WHAT TO WORK ON —
The following data has a line with "Some x => x" and a line with "missing from the embedded files.". Write out exactly those lines and all the lines between them.

══ DATA

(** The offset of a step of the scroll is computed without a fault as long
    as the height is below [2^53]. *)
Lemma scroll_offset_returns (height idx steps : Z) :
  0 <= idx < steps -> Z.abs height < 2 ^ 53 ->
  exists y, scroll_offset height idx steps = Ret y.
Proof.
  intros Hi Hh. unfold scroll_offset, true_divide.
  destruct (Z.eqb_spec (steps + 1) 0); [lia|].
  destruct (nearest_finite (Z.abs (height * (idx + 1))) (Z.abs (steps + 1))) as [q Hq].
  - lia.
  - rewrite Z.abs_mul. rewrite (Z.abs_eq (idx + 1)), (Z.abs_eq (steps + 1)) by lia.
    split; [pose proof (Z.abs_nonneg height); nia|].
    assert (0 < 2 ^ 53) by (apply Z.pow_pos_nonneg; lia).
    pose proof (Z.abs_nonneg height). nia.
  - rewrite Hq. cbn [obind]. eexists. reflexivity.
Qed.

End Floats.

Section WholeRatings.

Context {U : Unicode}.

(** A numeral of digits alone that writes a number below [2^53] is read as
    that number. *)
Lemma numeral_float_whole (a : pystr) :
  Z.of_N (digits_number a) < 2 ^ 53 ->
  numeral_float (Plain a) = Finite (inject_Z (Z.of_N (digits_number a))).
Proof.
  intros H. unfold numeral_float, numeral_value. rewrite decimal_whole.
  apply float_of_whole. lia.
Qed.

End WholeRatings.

════
══ DATA

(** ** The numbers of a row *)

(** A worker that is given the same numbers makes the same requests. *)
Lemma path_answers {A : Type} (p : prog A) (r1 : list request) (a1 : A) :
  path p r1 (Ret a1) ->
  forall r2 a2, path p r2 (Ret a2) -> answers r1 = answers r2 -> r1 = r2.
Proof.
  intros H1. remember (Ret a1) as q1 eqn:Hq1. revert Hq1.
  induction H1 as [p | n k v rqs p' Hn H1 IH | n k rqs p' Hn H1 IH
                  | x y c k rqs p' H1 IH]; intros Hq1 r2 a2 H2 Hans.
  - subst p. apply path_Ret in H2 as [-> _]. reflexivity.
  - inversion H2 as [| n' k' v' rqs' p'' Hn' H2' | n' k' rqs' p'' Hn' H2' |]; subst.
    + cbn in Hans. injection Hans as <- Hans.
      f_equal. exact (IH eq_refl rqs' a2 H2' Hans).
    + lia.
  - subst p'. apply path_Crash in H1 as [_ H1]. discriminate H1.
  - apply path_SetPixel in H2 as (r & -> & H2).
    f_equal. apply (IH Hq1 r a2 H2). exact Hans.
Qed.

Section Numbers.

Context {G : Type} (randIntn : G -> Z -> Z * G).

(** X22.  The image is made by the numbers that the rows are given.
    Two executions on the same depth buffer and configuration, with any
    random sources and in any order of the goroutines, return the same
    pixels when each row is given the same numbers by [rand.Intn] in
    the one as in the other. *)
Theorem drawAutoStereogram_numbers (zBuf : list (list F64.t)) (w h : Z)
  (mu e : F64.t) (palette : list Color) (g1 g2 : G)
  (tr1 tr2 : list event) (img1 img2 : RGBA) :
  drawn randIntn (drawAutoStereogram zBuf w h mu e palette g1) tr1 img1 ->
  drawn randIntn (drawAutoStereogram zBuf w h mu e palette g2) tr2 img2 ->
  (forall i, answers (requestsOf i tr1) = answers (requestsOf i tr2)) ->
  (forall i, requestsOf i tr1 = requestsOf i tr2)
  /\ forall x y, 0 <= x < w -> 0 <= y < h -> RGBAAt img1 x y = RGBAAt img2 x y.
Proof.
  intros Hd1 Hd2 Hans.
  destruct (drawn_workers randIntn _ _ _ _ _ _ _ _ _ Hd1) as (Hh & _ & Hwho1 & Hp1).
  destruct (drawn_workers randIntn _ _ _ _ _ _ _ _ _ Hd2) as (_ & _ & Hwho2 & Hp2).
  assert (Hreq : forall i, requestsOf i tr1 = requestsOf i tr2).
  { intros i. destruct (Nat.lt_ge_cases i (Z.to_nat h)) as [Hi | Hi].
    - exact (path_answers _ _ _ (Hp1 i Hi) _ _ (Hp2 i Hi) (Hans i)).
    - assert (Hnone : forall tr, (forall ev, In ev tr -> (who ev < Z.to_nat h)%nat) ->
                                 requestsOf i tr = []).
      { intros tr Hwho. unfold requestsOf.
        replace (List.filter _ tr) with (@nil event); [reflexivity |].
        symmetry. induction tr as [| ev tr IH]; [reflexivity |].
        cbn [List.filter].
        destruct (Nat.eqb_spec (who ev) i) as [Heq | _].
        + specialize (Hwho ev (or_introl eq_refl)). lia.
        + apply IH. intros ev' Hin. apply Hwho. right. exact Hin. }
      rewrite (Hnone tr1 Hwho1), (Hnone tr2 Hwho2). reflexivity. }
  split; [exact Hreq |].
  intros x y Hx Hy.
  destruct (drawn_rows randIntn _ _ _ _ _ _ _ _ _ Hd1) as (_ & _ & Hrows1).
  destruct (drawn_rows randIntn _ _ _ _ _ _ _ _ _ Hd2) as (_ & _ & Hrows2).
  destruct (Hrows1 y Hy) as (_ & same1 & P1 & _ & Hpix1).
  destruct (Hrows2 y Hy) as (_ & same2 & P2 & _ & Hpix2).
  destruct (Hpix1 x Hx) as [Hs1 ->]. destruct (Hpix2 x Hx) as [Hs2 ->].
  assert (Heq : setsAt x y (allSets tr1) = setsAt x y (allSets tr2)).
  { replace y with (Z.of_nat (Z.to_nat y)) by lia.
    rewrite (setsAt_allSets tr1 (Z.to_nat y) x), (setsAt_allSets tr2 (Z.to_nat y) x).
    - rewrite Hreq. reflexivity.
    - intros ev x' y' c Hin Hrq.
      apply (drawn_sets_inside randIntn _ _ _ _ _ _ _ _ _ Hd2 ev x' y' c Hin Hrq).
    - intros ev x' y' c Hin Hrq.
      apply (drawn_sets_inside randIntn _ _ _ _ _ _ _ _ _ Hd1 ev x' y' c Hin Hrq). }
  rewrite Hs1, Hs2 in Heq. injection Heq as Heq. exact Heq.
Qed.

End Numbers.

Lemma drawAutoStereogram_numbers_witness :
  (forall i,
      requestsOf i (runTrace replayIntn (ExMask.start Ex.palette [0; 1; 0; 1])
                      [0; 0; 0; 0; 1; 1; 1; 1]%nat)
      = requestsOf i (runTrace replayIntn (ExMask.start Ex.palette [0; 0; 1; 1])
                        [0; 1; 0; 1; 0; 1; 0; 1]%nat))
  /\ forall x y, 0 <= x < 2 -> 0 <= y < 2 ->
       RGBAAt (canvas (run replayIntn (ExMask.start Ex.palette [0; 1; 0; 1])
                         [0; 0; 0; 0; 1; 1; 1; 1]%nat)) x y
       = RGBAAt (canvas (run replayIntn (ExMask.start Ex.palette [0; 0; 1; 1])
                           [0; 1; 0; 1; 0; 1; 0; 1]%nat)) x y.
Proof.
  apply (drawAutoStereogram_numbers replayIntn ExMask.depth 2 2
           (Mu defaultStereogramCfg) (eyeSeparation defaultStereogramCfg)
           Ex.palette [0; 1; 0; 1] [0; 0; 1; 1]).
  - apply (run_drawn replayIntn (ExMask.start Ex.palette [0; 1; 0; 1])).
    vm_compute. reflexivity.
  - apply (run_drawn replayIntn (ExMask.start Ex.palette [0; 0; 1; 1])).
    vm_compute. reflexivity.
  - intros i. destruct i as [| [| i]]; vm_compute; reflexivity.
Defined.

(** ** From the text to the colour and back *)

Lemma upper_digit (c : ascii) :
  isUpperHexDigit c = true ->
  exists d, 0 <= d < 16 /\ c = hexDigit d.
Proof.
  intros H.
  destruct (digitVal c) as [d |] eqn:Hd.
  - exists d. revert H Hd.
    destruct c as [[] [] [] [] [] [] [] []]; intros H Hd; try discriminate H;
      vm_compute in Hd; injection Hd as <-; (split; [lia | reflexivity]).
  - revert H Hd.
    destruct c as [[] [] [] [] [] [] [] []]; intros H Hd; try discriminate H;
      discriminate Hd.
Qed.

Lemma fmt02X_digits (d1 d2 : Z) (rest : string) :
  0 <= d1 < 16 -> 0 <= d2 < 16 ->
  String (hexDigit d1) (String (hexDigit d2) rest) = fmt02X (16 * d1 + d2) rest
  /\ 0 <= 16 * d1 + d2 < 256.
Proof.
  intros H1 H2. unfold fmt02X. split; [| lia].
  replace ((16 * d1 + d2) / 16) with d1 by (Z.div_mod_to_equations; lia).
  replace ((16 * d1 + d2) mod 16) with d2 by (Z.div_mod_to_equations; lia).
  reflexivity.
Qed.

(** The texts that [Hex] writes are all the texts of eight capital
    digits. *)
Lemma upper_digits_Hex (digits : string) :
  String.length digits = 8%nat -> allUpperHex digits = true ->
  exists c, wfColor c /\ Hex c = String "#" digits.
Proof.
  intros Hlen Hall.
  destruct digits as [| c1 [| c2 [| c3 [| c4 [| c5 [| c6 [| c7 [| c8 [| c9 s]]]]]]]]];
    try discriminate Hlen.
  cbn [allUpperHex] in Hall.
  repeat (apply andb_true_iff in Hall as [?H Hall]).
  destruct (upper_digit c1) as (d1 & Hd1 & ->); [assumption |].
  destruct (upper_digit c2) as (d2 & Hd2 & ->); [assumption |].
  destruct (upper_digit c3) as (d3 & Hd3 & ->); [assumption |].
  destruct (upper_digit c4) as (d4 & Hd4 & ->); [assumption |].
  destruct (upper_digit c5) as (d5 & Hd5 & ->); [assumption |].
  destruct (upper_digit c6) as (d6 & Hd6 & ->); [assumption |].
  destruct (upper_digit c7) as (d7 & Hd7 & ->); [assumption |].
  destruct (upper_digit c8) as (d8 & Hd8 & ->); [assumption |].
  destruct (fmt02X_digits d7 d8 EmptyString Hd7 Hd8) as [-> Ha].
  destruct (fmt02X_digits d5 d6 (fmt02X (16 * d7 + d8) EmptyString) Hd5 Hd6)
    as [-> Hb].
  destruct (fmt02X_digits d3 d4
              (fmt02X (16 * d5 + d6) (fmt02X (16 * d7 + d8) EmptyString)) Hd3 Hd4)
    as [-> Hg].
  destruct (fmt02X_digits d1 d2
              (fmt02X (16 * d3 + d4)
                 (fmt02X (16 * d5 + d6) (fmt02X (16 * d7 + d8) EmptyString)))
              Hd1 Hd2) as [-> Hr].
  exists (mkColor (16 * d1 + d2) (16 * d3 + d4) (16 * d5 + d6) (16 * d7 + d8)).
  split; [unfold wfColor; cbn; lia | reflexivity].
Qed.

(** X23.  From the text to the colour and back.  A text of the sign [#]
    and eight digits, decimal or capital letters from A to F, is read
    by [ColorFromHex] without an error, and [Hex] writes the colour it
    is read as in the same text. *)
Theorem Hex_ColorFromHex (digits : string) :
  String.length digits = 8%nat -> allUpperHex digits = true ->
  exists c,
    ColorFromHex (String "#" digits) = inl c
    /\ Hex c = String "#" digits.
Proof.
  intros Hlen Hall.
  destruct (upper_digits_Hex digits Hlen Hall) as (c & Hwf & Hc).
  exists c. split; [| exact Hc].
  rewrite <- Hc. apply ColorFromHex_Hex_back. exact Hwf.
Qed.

════
══ DATA

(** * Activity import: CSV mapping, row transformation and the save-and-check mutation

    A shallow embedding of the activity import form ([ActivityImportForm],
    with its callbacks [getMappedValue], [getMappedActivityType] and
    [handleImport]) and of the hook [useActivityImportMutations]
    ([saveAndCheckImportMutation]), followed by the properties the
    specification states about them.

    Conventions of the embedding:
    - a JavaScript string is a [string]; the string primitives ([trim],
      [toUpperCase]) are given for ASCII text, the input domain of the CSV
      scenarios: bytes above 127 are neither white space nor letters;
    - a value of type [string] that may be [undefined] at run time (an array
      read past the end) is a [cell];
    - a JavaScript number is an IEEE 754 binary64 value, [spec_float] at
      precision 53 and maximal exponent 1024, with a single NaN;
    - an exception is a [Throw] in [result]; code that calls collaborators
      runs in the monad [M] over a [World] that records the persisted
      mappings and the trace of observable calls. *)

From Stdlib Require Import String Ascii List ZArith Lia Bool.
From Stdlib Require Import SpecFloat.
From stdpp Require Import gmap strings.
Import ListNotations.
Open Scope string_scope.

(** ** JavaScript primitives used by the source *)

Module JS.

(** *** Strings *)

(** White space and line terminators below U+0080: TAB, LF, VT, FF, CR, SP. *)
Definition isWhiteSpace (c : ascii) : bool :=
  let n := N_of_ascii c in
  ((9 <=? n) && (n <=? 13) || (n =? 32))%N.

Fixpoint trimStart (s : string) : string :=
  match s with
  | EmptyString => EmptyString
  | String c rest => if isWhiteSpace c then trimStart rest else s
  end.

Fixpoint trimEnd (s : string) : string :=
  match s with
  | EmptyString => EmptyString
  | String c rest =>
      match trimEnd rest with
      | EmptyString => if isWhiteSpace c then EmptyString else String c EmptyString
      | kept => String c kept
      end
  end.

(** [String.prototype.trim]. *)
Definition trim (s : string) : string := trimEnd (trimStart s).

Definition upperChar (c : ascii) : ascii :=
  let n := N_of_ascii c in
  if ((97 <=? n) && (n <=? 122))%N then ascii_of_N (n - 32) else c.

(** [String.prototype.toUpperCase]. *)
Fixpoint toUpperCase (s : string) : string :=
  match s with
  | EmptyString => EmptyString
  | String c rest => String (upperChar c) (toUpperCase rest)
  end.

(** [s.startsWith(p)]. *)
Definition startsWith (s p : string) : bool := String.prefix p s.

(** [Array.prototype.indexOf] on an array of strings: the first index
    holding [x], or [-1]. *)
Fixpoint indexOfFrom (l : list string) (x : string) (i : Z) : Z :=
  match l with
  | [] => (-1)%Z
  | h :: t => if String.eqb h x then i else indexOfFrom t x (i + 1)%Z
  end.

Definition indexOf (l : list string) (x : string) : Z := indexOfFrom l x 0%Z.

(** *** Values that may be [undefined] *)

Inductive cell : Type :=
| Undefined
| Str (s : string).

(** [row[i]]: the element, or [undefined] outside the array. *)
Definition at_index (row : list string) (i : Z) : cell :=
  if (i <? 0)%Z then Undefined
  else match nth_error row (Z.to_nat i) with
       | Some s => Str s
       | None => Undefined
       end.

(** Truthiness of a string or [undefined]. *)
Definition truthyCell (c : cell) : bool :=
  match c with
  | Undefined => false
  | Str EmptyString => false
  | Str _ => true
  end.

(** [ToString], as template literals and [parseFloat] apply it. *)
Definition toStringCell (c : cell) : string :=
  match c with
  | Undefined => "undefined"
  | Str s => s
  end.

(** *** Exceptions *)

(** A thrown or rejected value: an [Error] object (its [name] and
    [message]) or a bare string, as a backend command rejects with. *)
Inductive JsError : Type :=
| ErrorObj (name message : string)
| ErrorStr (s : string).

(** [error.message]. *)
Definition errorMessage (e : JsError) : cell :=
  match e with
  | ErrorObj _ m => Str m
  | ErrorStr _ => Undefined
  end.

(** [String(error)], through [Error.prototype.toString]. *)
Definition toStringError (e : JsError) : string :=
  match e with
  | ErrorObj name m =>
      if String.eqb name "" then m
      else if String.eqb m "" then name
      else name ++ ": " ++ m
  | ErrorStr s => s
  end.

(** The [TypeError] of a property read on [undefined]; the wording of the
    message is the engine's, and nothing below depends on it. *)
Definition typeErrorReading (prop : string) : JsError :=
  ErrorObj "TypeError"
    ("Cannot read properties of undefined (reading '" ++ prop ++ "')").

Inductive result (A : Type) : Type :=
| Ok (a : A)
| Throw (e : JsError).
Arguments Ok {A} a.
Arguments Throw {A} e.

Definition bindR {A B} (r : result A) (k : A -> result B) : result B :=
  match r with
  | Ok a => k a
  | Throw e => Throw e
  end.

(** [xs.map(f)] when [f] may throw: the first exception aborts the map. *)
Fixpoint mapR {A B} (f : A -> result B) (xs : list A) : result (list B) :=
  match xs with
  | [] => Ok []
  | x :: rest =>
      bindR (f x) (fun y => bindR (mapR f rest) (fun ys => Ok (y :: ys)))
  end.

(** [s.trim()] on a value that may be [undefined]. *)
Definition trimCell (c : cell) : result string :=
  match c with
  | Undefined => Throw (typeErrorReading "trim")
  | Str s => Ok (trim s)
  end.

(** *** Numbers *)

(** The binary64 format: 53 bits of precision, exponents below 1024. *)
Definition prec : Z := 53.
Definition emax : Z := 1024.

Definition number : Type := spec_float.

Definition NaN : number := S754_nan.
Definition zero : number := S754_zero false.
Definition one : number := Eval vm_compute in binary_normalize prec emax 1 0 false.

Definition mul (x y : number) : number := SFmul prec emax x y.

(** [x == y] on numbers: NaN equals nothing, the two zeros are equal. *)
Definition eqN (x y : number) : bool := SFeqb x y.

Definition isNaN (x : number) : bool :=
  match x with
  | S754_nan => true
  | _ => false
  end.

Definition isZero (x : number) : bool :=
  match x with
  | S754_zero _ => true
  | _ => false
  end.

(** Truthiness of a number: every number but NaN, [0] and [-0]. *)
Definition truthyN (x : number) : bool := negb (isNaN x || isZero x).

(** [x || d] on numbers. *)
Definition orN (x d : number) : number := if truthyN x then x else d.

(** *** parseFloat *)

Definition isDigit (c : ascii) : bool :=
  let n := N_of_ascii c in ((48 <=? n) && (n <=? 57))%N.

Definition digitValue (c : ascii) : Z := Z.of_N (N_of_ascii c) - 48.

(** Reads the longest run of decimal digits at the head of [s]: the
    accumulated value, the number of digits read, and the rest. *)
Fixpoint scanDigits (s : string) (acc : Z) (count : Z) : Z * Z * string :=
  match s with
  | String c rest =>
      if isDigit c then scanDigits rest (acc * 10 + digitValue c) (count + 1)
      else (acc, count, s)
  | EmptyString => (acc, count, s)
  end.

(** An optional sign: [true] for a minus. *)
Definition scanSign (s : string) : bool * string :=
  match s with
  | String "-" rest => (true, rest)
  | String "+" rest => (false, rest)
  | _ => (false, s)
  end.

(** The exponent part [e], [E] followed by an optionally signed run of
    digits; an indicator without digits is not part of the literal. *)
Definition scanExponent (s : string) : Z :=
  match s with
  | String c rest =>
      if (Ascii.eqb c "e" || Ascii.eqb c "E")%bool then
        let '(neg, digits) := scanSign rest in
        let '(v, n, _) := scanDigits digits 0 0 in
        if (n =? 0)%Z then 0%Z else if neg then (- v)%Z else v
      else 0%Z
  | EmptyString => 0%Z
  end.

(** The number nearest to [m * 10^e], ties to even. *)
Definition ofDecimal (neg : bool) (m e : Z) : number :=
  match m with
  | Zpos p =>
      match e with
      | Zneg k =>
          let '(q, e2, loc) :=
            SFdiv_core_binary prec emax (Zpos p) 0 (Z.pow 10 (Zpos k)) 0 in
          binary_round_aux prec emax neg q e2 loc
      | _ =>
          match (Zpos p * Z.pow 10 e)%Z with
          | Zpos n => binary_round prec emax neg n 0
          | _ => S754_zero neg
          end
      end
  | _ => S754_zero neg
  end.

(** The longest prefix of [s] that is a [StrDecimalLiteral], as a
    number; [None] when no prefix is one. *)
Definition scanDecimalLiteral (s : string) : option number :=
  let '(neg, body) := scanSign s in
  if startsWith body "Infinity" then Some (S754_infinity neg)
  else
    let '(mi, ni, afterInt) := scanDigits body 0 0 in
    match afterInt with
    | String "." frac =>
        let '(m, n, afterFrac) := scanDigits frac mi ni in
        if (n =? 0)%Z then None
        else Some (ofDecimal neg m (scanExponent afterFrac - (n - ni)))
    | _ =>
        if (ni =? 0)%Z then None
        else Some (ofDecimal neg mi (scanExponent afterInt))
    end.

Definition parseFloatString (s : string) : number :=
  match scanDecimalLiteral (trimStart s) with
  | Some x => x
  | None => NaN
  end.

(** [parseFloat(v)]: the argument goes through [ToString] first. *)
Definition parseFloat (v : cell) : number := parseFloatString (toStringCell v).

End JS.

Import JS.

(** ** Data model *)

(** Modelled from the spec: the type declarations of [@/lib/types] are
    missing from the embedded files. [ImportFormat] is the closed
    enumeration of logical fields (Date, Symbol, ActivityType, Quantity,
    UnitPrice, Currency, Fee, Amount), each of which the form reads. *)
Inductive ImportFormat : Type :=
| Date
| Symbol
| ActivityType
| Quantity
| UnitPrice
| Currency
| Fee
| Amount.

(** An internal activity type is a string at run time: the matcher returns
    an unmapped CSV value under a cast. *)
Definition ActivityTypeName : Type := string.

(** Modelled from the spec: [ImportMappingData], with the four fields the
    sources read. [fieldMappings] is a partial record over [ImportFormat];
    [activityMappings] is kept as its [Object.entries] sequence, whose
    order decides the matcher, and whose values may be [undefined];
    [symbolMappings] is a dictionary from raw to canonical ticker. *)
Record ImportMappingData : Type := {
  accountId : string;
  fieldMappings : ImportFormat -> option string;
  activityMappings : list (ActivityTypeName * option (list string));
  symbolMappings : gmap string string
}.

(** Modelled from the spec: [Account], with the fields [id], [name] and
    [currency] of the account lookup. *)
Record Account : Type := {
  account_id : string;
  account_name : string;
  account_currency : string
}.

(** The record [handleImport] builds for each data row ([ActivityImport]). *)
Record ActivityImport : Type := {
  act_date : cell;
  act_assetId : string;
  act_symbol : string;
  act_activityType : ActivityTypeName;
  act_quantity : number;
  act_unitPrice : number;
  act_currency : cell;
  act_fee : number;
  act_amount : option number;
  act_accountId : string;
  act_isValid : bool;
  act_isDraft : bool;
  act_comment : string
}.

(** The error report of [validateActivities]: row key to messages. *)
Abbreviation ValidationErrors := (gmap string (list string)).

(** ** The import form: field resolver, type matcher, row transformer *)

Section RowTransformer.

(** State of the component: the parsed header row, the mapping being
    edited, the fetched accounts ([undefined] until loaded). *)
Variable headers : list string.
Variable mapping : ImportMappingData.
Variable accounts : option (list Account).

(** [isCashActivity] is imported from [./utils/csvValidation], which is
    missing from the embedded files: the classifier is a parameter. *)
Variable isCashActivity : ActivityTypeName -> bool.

════

SOLVED EXERCISE —
  | Some x => x
  | None => NaN
  end.

(** [parseFloat(v)]: the argument goes through [ToString] first. *)
Definition parseFloat (v : cell) : number := parseFloatString (toStringCell v).

End JS.

Import JS.

(** ** Data model *)

(** Modelled from the spec: the type declarations of [@/lib/types] are
    missing from the embedded files. [ImportFormat] is the closed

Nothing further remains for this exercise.